Canadian business executive

Donald Arthur Guloien (born 27 April 1957) is a Canadian business executive. He was the President and CEO of the financial services company, Manulife, the largest insurance company in Canada.

==Biography==
===Early life and education===
Guloien was born in Parry Sound, Ontario, and lived in Sarnia, Ontario before he settled in Toronto. His father was a professional engineer.

He graduated from Silverthorn Collegiate Institute and earned a Bachelor of Commerce degree from the University of Toronto in 1980.

===Career===
Guloien joined Manulife in 1981 as a research analyst and progressed through several leadership positions in both the Canadian and U.S. divisions. In 1990, he became Vice President of the U.S. Individual Business, where he was responsible for the operations of Manulife's individual insurance and annuity business in the United States.
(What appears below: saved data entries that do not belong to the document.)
(* ===== verification/Permission.v ===== *)
(** * auth/permission.cpp: method lists, command patterns, filesystem scopes *)

From S2P Require Import Prelude Strings Regex OMap Outcome Json Errors State Helpers Options Paths.
From Stdlib Require Import Ascii.

Inductive FileSystemAccessPermission :=
| FileSystemAccessPermissionRead
| FileSystemAccessPermissionWrite.

Module permission.
Import helpers settings paths.

(** ** Rules on strings *)

Definition __isWildcardMatch (methodMatch : string) : bool :=
  regex_match methodMatch ".*\.\*".

(** [methodParts[0]] does not exist for the empty string. *)
Definition __getModuleFromMethod (nativeMethod : string) : outcome string :=
  match splitTwo nativeMethod "."%char with
  | m :: _ => Ret m
  | [] => Undef
  end.

(** the comparison of [__isPathInScope], on a normalized path *)
Definition path_in_scope (path scope : string) : bool :=
  bool_decide (path = scope)
  || ((slen scope <? slen path)
      && bool_decide (stake (slen scope) path = scope)
      && bool_decide (to_list path !! slen scope = Some "/"%char)).

(** ** Registration *)

(** Entries [module.*] go to the modules, the others to the methods. *)
Fixpoint split_list (l : list string) : outcome (list string * list string) :=
  match l with
  | [] => Ret ([], [])
  | e :: l =>
      if __isWildcardMatch e then
        m ← __getModuleFromMethod e;
        '(ms, mods) ← split_list l; Ret (ms, m :: mods)
      else '(ms, mods) ← split_list l; Ret (e :: ms, mods)
  end.

Definition set_block (ms mods : list string) (p : PermissionState) : PermissionState :=
  {| blockedMethods := blockedMethods p ++ ms; blockedModules := blockedModules p ++ mods;
     allowedMethods := allowedMethods p; allowedModules := allowedModules p;
     allowedCommandPatterns := allowedCommandPatterns p;
     fileSystemReadScopes := fileSystemReadScopes p;
     fileSystemWriteScopes := fileSystemWriteScopes p;
     shouldCheckBlockList := true; shouldCheckAllowList := shouldCheckAllowList p;
     shouldCheckCommandAllowList := shouldCheckCommandAllowList p;
     shouldCheckScopesLists := shouldCheckScopesLists p |}.

Definition set_allow (ms mods : list string) (p : PermissionState) : PermissionState :=
  {| blockedMethods := blockedMethods p; blockedModules := blockedModules p;
     allowedMethods := allowedMethods p ++ ms; allowedModules := allowedModules p ++ mods;
     allowedCommandPatterns := allowedCommandPatterns p;
     fileSystemReadScopes := fileSystemReadScopes p;
     fileSystemWriteScopes := fileSystemWriteScopes p;
     shouldCheckBlockList := shouldCheckBlockList p; shouldCheckAllowList := true;
     shouldCheckCommandAllowList := shouldCheckCommandAllowList p;
     shouldCheckScopesLists := shouldCheckScopesLists p |}.

Definition set_commands (ps : list string) (p : PermissionState) : PermissionState :=
  {| blockedMethods := blockedMethods p; blockedModules := blockedModules p;
     allowedMethods := allowedMethods p; allowedModules := allowedModules p;
     allowedCommandPatterns := ps;
     fileSystemReadScopes := fileSystemReadScopes p;
     fileSystemWriteScopes := fileSystemWriteScopes p;
     shouldCheckBlockList := shouldCheckBlockList p;
     shouldCheckAllowList := shouldCheckAllowList p;
     shouldCheckCommandAllowList := true;
     shouldCheckScopesLists := shouldCheckScopesLists p |}.

Definition set_scopes (rs ws : list string) (check : bool) (p : PermissionState) : PermissionState :=
  {| blockedMethods := blockedMethods p; blockedModules := blockedModules p;
     allowedMethods := allowedMethods p; allowedModules := allowedModules p;
     allowedCommandPatterns := allowedCommandPatterns p;
     fileSystemReadScopes := rs; fileSystemWriteScopes := ws;
     shouldCheckBlockList := shouldCheckBlockList p;
     shouldCheckAllowList := shouldCheckAllowList p;
     shouldCheckCommandAllowList := shouldCheckCommandAllowList p;
     shouldCheckScopesLists := check |}.

Section permission.
Context `{Platform}.

Definition get_perm : M PermissionState := gets w_perm.

Definition __normalizeScopePath (path : string) : M string :=
  resolved ← applyPathConstants path;
  r ← sys_get (sys_weakly_canonical resolved);
  norm ← lift r;
  r ← sys_get (sys_absolute norm);
  norm ← lift r;
  mret (normalizePath norm).

Definition __isPathInScope (originalPath scope : string) : M bool :=
  path ← __normalizeScopePath originalPath;
  mret (path_in_scope path scope).

(** [push_back]s before an exception stay; [split_list] cannot throw, see
    [split_list_total]. *)
Definition __registerBlockList : M unit :=
  jNativeBlockList ← getOptionForCurrentMode "nativeBlockList";
  if is_null jNativeBlockList then mret tt else
  blockListVector ← lift (get_strings jNativeBlockList);
  '(ms, mods) ← lift (split_list blockListVector);
  modify (upd_perm (set_block ms mods)).

Definition __registerAllowList : M unit :=
  jNativeAllowList ← getOptionForCurrentMode "nativeAllowList";
  if is_null jNativeAllowList then mret tt else
  allowListVector ← lift (get_strings jNativeAllowList);
  '(ms, mods) ← lift (split_list allowListVector);
  modify (upd_perm (set_allow ms mods)).

Definition __regiserCommandAllowList : M unit :=
  jCommandAllowList ← getOptionForCurrentMode "commandAllowList";
  if is_null jCommandAllowList then mret tt else
  patterns ← lift (get_strings jCommandAllowList);
  modify (upd_perm (set_commands patterns)).

Definition register_scope (entry : string * json) : M unit :=
  perm ← lift (get_string entry.2);
  normalizedScope ← __normalizeScopePath entry.1;
  (if decide (perm = "read-write" \/ perm = "read") then
     modify (upd_perm (fun p => set_scopes (fileSystemReadScopes p ++ [normalizedScope])
       (fileSystemWriteScopes p) (shouldCheckScopesLists p) p))
   else mret tt) ;;
  (if decide (perm = "read-write" \/ perm = "write") then
     modify (upd_perm (fun p => set_scopes (fileSystemReadScopes p)
       (fileSystemWriteScopes p ++ [normalizedScope]) (shouldCheckScopesLists p) p))
   else mret tt).

Definition __registerScopesLists : M unit :=
  jScopes ← getOptionForCurrentMode "filesystemScopes";
  if is_null jScopes then mret tt else
  mapM_ register_scope (jitems jScopes) ;;
  modify (upd_perm (fun p => set_scopes (fileSystemReadScopes p) (fileSystemWriteScopes p) true p)).

Definition init : M unit :=
  __registerAllowList ;;
  __registerBlockList ;;
  __regiserCommandAllowList ;;
  __registerScopesLists.

(** ** Checks *)

Definition method_access (p : PermissionState) (module nativeMethod : string) : bool :=
  if shouldCheckBlockList p then
    if mem module (blockedModules p) then false
    else if mem nativeMethod (blockedMethods p) then false
    else true
  else if shouldCheckAllowList p then
    if mem module (allowedModules p) then true
    else if mem nativeMethod (allowedMethods p) then true
    else false
  else true.

Definition hasMethodAccess (nativeMethod : string) : M bool :=
  module ← lift (__getModuleFromMethod nativeMethod);
  p ← get_perm;
  mret (method_access p module nativeMethod).

Definition hasAPIAccess : M bool :=
  jEnableNativeAPI ← getOptionForCurrentMode "enableNativeAPI";
  if negb (is_null jEnableNativeAPI) then lift (get_bool jEnableNativeAPI) else mret false.

Definition command_access (p : PermissionState) (command : string) : bool :=
  if negb (shouldCheckCommandAllowList p)
     || (match allowedCommandPatterns p with [] => true | _ => false end) then true
  else match tokenizeCommand command with
       | [] => false
       | program :: _ =>
           existsb (fun pattern => globalMatch program pattern) (allowedCommandPatterns p)
       end.

Definition hasCommandExecutionAccess (command : string) : M bool :=
  p ← get_perm; mret (command_access p command).

Definition hasFileSystemPathAccess (path : string) (perm : FileSystemAccessPermission) : M bool :=
  p ← get_perm;
  if negb (shouldCheckScopesLists p) then mret true else
  let activeScopes :=
    match perm with
    | FileSystemAccessPermissionWrite => fileSystemWriteScopes p
    | FileSystemAccessPermissionRead => fileSystemReadScopes p
    end in
  match activeScopes with
  | [] => mret false
  | _ =>
      r ← find_mapM (fun scope =>
            b ← __isPathInScope path scope; mret (if (b : bool) then Some tt else None)) activeScopes;
      mret (bool_decide (is_Some r))
  end.
End permission.
End permission.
From 1994 to 2001, he led Manulife's business development unit, spearheading a number of key acquisitions, divestitures and strategic initiatives, including the merger of Manulife with The North American Life Assurance Company; the sale of Manulife's U.K. business; Manulife's conversion from a mutual life insurance company to a publicly traded stock company, its initial public offering, which was the largest in Canadian history at the time; and Manulife's entry into Japan.

From 2001 to 2009, Guloien served as Chief Investment Officer, where he was responsible for Manulife's worldwide investment operations. He spearheaded the growth of Manulife Asset Management into becoming a global leader in wealth management services, including retail mutual funds, pension funds, and endowments, and oversaw the integration in 2004 of John Hancock Financial's investment operations.

In June 2007, his portfolio was expanded to add responsibility for the company's Asian insurance operations in Japan, China, Hong Kong, Indonesia, the Philippines, Singapore, Taiwan, Vietnam, Malaysia, Thailand and Macau, businesses which account for roughly one-third of Manulife's global footprint.

On May 7, 2009, he was appointed president and CEO of Manulife.

In May 2017, it was announced that Guloien would retire as CEO of Manulife, with Roy Gori named as his successor as of October 1, 2017.

In 2018, together with his wife Irene Boychuk, Donald Guloien launched Guloien Capital, a venture capital firm that invests in early-stage companies.

===Personal life===

Guloien is married and has two children.